Dataset excerpts:
========

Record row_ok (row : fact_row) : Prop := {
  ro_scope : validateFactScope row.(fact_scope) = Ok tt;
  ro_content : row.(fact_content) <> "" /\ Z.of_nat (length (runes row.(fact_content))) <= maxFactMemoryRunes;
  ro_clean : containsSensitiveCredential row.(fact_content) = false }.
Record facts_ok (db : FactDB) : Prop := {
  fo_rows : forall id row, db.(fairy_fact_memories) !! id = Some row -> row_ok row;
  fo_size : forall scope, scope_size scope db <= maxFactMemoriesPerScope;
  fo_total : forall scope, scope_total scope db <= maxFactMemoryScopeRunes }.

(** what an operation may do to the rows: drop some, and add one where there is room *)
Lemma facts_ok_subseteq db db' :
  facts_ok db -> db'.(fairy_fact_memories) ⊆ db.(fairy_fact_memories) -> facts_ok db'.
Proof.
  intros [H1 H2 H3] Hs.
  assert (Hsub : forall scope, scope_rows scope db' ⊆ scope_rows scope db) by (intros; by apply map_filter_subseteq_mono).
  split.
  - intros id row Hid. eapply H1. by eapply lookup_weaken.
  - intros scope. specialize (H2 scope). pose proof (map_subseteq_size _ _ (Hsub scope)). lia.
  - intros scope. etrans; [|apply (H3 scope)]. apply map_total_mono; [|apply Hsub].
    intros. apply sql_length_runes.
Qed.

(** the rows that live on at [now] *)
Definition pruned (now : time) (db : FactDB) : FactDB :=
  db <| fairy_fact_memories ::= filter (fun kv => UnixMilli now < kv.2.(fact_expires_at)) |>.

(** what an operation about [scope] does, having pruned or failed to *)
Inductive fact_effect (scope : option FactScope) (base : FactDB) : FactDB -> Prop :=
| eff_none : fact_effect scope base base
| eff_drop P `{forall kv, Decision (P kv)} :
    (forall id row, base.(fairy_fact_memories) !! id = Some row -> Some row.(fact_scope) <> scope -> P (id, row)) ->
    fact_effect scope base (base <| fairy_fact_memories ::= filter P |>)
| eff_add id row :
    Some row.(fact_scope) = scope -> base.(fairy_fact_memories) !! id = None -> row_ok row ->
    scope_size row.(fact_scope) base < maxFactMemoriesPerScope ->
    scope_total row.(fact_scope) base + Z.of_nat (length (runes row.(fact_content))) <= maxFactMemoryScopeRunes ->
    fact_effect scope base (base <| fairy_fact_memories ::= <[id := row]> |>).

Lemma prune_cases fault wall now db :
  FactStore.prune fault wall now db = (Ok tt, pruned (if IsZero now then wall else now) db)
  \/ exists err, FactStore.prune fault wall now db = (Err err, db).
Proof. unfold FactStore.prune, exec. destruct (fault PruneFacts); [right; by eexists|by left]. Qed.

========

Task details: Your answer consists solely of the lines from the top of the records above through the line that contains "fo_rows : forall", each echoed exactly.

Exercise output:
Record row_ok (row : fact_row) : Prop := {
  ro_scope : validateFactScope row.(fact_scope) = Ok tt;
  ro_content : row.(fact_content) <> "" /\ Z.of_nat (length (runes row.(fact_content))) <= maxFactMemoryRunes;
  ro_clean : containsSensitiveCredential row.(fact_content) = false }.
Record facts_ok (db : FactDB) : Prop := {
  fo_rows : forall id row, db.(fairy_fact_memories) !! id = Some row -> row_ok row;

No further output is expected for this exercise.